The type dependent properties are described separately for each component type. Some details about the action table are described in next chapter.
4.2.1. Specify actions¶
Hydraulic transients in a piping system are caused by changes in the flow conditions. These changes are initiated by manoeuvring H‑components in the system, called actions. Not all components in a pipeline system can be activated. A component is categorised as either an active or a passive component, depending on its abilities.
An action is described using a control parameter specified as a function of time. The controlable parameter varies by component. g198
Notes
The interpretation of an action into an action table is illustrated below using the example of a control valve. Note that values of the control parameter at times between two successive points in the action table are obtained using linear interpolation.
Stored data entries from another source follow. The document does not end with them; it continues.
Lemma delete_request_correlations_spec rq th cv older s :
  wp (delete_request_correlations rq th cv older) (λ r s',
    match r with
    | Err _ => s' = s
    | Ok n => ∃ entries, n = len entries ∧ s' = d_pop_all s (d_keys entries) ∧
        entries = filter (λ kv, _matches kv.2 rq th cv older = Ok true) s
    end) s.
Proof.
  unfold delete_request_correlations. wp_run; try done.
  match goal with H : filter_res _ _ = Ok _ |- _ => apply filter_res_ok in H as [-> _] end. eauto.
Qed.

(** The calls that write, for statements over all of them. *)
Inductive rc_op : Type :=
| PutCorrelation (c : RequestRouteCorrelation)
| TransitionCorrelations (rq : RequestRef) (expected : list RequestRouteState)
    (st : RequestRouteState) (t : datetime)
| DeleteCorrelations (rq : option RequestRef) (th : option ThreadRef) (cv : option ConversationRef)
    (older : option datetime).

Definition run_rc_op (op : rc_op) : M RequestCorrelationRepository unit :=
  match op with
  | PutCorrelation c => put_request_correlation c ;; mret ()
  | TransitionCorrelations rq expected st t =>
      transition_request_correlations rq expected st t ;; mret ()
  | DeleteCorrelations rq th cv older => delete_request_correlations rq th cv older ;; mret ()
  end.

Lemma run_rc_op_keeps_inv op s : rc_inv s → rc_inv (run_rc_op op s).2.
Proof.
  intros Hi. enough (wp (run_rc_op op) (λ _ s', rc_inv s') s) as H by exact H.
  destruct op; cbn [run_rc_op]; apply wp_bind.
  - pose proof (put_keeps_rc_inv c s Hi) as H. unfold wp.
    by destruct (put_request_correlation c s) as [[]?].
  - pose proof (transition_keeps_rc_inv rq expected st t s Hi) as H. unfold wp.
    by destruct (transition_request_correlations rq expected st t s) as [[]?].
  - eapply wp_mono; [apply delete_request_correlations_spec|].
    intros [n|e] s'; [|by intros ->]. intros (? & -> & -> & ->). by apply rc_inv_pop_all.
Qed.

(** Every call keeps the repository well formed: one entry per correlation
    ID, each valid under its ID, and no request destination with two
    correlations. *)
Theorem correlation_repository_invariant op s :
  rc_inv s → rc_inv (run_rc_op op s).2.
Proof. apply run_rc_op_keeps_inv. Qed.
Fig. 4.2.1 The example shows the linear interpolation of action table values for a control valve¶
The valve is fully open at t = 0 s;
it begins to close at a constant rate;
the closure is complete after 5 s;
it remains closed until t = 10 s;
It turns open again
the opening rate is slower between t = 12 s and t = 16 s;
the valve is fully open after 16 s;
the valve remains open until the end of the computation;
Sudden actions can be modelled by reducing the time steps in the action table to one calculation time step. If necessary the calculation time step should be reduced.
Example
The following action table describes that the valve is open at t = 0 s. It is suddenly closed at t = 1.0 s, remains closed for 5 seconds, then suddenly opens and remains open until t = 20.0 s.
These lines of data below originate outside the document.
Lemma run_submission_op_keeps_inv op s : submission_inv s → submission_inv (run_submission_op op s).2.
Proof.
  intros Hi. enough (wp (run_submission_op op) (λ _ s', submission_inv s') s) as H by exact H.
  destruct op; cbn [run_submission_op]; apply wp_bind.
  - eapply wp_mono; [apply reserve_delivery_submission_spec|]. intros [rv|?] ?; [|by intros ->].
    intros (Hv & H). apply wp_ret. destruct (d_get _ _) eqn:Hg; destruct H as (? & ? & ?); subst; [done|].
    destruct Hi as [H1 H2 H3]. split; cbn; [eauto with gateway|by apply d_all_set|].
    unfold len in *. rewrite length_d_set_absent by done. lia.
  - eapply wp_mono; [apply update_delivery_destination_spec|]. intros [u|?] ?; [|by intros ->].
    intros (e & Hg & Hr & Hv & ->). apply wp_ret. destruct Hi as [H1 H2 H3].
    pose proof (d_all_get _ _ _ _ H2 Hg) as [-> _].
    apply replace_destination_spec in Hr as [Hroot _].
    assert (sr_submission_id u = sr_submission_id e) as Hid by (unfold submission_root in Hroot; congruence).
    split; cbn; [eauto with gateway|by apply d_all_set|].
    unfold len in *. by rewrite (length_d_set_present _ _ _ _ Hg).
Qed.

Lemma run_submission_op_err op s e :
  (run_submission_op op s).1 = Err e → (run_submission_op op s).2 = s.
Proof.
  enough (wp (run_submission_op op) (λ r s', r = Err e → s' = s) s) as H by exact H.
  destruct op; cbn [run_submission_op]; apply wp_bind.
  - eapply wp_mono; [apply reserve_delivery_submission_spec|]. by intros [] ?.
  - eapply wp_mono; [apply update_delivery_destination_spec|]. by intros [] ?.
Qed.

(** A stored submission stays, with its root and snapshots. *)
Lemma submission_root_kept op s i r :
  d_get (sb_records s) i = Some r →
  ∃ r', d_get (sb_records (run_submission_op op s).2) i = Some r' ∧
    submission_root r' = submission_root r.
Proof.
  intros Hr. enough (wp (run_submission_op op) (λ _ s', ∃ r', d_get (sb_records s') i = Some r' ∧
    submission_root r' = submission_root r) s) as H by exact H.
  destruct op; cbn [run_submission_op]; apply wp_bind.
  - eapply wp_mono; [apply reserve_delivery_submission_spec|]. intros [rv|?] ?; [|intros ->; by exists r].
    intros (Hv & H). apply wp_ret. destruct (d_get _ (sr_submission_id record)) eqn:Hg;
      destruct H as (? & ? & ?); subst; [by exists r|]. exists r. cbn.
    rewrite d_get_set_ne; [done|]. congruence.
  - eapply wp_mono; [apply update_delivery_destination_spec|]. intros [u|?] ?; [|intros ->; by exists r].
    intros (e & Hg & Hu & Hv & ->). apply wp_ret. cbn. rewrite d_get_set. case_decide; [|by exists r].
    exists u. split; [done|]. apply replace_destination_spec in Hu as [-> _]. congruence.
Qed.

Definition submission_step (s s' : SubmissionRepository) : Prop :=
  ∃ op, s' = (run_submission_op op s).2.

Lemma submission_root_kept_steps s s' i r :
  rtc submission_step s s' → d_get (sb_records s) i = Some r →
  ∃ r', d_get (sb_records s') i = Some r' ∧ submission_root r' = submission_root r.
Proof.
  intros H. revert r. induction H as [|s1 s2 s3 [op ->] _ IH]; intros r Hr; [eauto|].
  apply (submission_root_kept op) in Hr as (r1 & Hg & Hr1). rewrite <- Hr1. by apply IH.
Qed.

(** Every call keeps the records valid under their own submission ID and
    their number within the configured bound. *)
Theorem submission_repository_invariant op s :
  submission_inv s → submission_inv (run_submission_op op s).2.
Proof. apply run_submission_op_keeps_inv. Qed.

(** One submission ID is acquired at most once, and its root and route
    snapshots are fixed then: after an acquisition no sequence of calls makes
    a second reservation of the ID acquire it, and one that is accepted is
    given back the root that was stored. *)
Theorem submission_is_acquired_once record record' s s' rv :
  (reserve_delivery_submission record s).1 = Ok rv → rv_acquired rv = true →
  rtc submission_step (reserve_delivery_submission record s).2 s' →
  sr_submission_id record' = sr_submission_id record →
  (reserve_delivery_submission record' s').2 = s' ∧
  ∀ rv', (reserve_delivery_submission record' s').1 = Ok rv' →
    rv_acquired rv' = false ∧ submission_root (rv_record rv') = submission_root record.
Proof.
  intros Hok Ha Hr Hid. pose proof (reserve_delivery_submission_spec record s) as Hs.
  unfold wp in Hs. rewrite Hok in Hs. destruct Hs as (_ & Hs).
  assert (d_get (sb_records (reserve_delivery_submission record s).2) (sr_submission_id record)
    = Some record) as Hg.
  { destruct (d_get (sb_records s) _); destruct Hs as (? & ? & Hs); subst; [done|].
    rewrite Hs. cbn. apply d_get_set_eq. }
  assert (∃ r, d_get (sb_records s') (sr_submission_id record) = Some r ∧
    submission_root r = submission_root record) as (r & Hr' & Hroot).
  { by eapply submission_root_kept_steps. }
  pose proof (reserve_delivery_submission_spec record' s') as Hs'. unfold wp in Hs'.
  rewrite Hid, Hr' in Hs'. destruct (reserve_delivery_submission record' s') as [[rv'|e] s2]; cbn in *.
  - destruct Hs' as (_ & -> & -> & _). split; [done|]. by intros ? [= <-].
  - by split.
Qed.

(** A destination changes only by a compare-and-set on its state: an
    accepted update replaces exactly the destinations of that delivery ID that
    are in the expected state, keeps their snapshot, and leaves every other
    destination of the submission as it was. *)
Theorem destination_update_is_compare_and_set i id expected destination s updated :
  (update_delivery_destination i id expected destination s).1 = Ok updated →
  ∃ existing, d_get (sb_records s) i = Some existing ∧
    d_get (sb_records (update_delivery_destination i id expected destination s).2) i = Some updated ∧
    id ∈ dd_delivery_id <$> sr_destinations existing ∧
    Forall2 (destination_updated id expected destination)
      (sr_destinations existing) (sr_destinations updated).
Proof.
  intros Hok. pose proof (update_delivery_destination_spec i id expected destination s) as Hs.
  unfold wp in Hs. rewrite Hok in Hs. destruct Hs as (e & Hg & Hr & _ & Hs). exists e.
  apply replace_destination_spec in Hr as (_ & _ & Hin & Hall). rewrite Hs. cbn.
  by rewrite d_get_set_eq.
Qed.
Fig. 4.2.2 Example of a valve closure defined with an action table.¶
Theoretically, a mathematical step-function can be used to describe an instantaneous action, for example, the instantaneous closure of a valve. However, such an action is unrealistic as it always takes some time in practice. The approximation above is more realistic than a mathematical step-function.
The last point in the action table is not necessarily the end time of the computation. WANDA uses the last entry in the table and assumes it does not change until the end of computation. Consequently the last entry in the table above may be removed.